WUEST, C.J., and MORGAN and SABERS, JJ., concur. HENDERSON, J., specially concurs.

. In Matter of Hansen, 298 N.W.2d 816 (S.D.1980), we cited Blow v. Commissioner of Motor Vehicles, 83 S.D. 628, 631, 164 N.W.2d 351, 352-53 (1969), as stating: "The right of a citizen to operate a motor vehicle upon the highways of this state is not a natural or unrestricted right, but a privilege which is subject to reasonable regulation under the police power of the state in the interest of the public safety and welfare.” 298 N.W.2d at 817 (citations omitted).

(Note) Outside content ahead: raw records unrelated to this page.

(* ===== verification/KeysApi.v ===== *)
(** * API-key management over HTTP ([internal/handlers/keys.go]) *)
From S2P Require Import Prelude GoStd Models Interfaces Db Effects Crypto GoStrings.
From S2P Require Import Accounts Auth Http AuthApi.
Open Scope Z_scope.

Definition maxKeyNameLen : nat := 100.

Record createKeyRequest := mkCreateKeyRequest { ckrName : string }.

Definition decode_key_member (req : createKeyRequest) (k : string) (v : json)
    : result createKeyRequest :=
  if decide (fold_name k = "name"%string) then
    match v with
    | JStr s => inr (mkCreateKeyRequest s)
    | JNull => inr req
    | _ => inl (EText "json: cannot unmarshal")
    end
  else inr req.

Section KeysApi.
Context `{Postgres} `{UUIDLib} {R : Type}.

Definition listKeys (r : Request) : prog R Response :=
  match tenantID r with
  | inl resp => Ret resp
  | inr tenantID =>
      let! res := ListAPIKeys tenantID in
      Ret match res with
          | inl _ => writeError StatusInternalServerError "failed to list API keys"
          | inr keys => writeJSON StatusOK (BKeyList (json_key <$> keys))
          end
  end.

Definition createKey (r : Request) : prog R Response :=
  match tenantID r with
  | inl resp => Ret resp
  | inr tenantID =>
      match decode_body decode_key_member (mkCreateKeyRequest EmptyString) (Body r) with
      | inl _ => Ret (writeError StatusBadRequest "invalid JSON body")
      | inr req =>
          let name := TrimSpace (ckrName req) in
          if decide (name = EmptyString) then Ret (writeError StatusBadRequest "name is required")
          else if (maxKeyNameLen <? String.length name)%nat
          then Ret (writeError StatusBadRequest "name must be at most 100 characters")
          else
            let! gen := GenerateAPIKey in
            match gen with
            | inl _ => Ret (writeError StatusInternalServerError "failed to generate key")
            | inr (full, prefix) =>
                let! res := CreateAPIKey tenantID name (HashAPIKey full) prefix in
                Ret match res with
                    | inl _ => writeError StatusInternalServerError "failed to create key"
                    | inr key =>
                        writeJSON StatusCreated (BKeyCreated
                          (mkCreateKeyResponse (APIKey.ID key) (APIKey.Name key) full
                             (APIKey.KeyPrefix key) (APIKey.CreatedAt key)))
                    end
            end
      end
  end.

Definition deleteKey (r : Request) : prog R Response :=
  match tenantID r with
  | inl resp => Ret resp
  | inr tenantID =>
      match uuid_Parse (URLParam r "id") with
      | inl _ => Ret (writeError StatusBadRequest "invalid key id")
      | inr id =>
          let! res := DeleteAPIKey tenantID id in
          Ret match res with
              | Some err =>
                  if errors_Is err ErrAPIKeyNotFound then writeError StatusNotFound "key not found"
                  else writeError StatusInternalServerError "failed to delete key"
              | None => no_content
              end
      end
  end.
End KeysApi.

. See generally 7A Am.Jur.2d Automobile and Highway Traffic § 112 (1980); 60 C.J.S. Motor Vehicles § 164.1 (1969); Szczech v. Commissioner of Public Safety, 343 N.W.2d 305 (Minn.App.1984); Anderson v. Commissioner of Highways, 126 N.W.2d 778, 783-84 (Minn.1964). Cf. State v. Blood, 360 N.W.2d 820, 821 (Iowa 1985); State v. Pettit, 360 N.W.2d 833 (Iowa 1985). In Thompson v. Thompson, 78 N.W.2d 395, 399 (N.D.1956), it is stated that:

The question as to whether the revocation of a license because of an act for which the licensee has been convicted or because of the conviction itself is an added punishment has frequently been before the courts. The universal holding is that such a revocation is not an added punishment, but is a finding that by reason of the commission of the act or the conviction of the licensee, the latter is no longer a fit person to hold and enjoy the privilege which the state had theretofore granted to him under its police power. The authorities agree that the purpose of the revocation is to protect the public and not to punish the licensee. (Citations omitted.)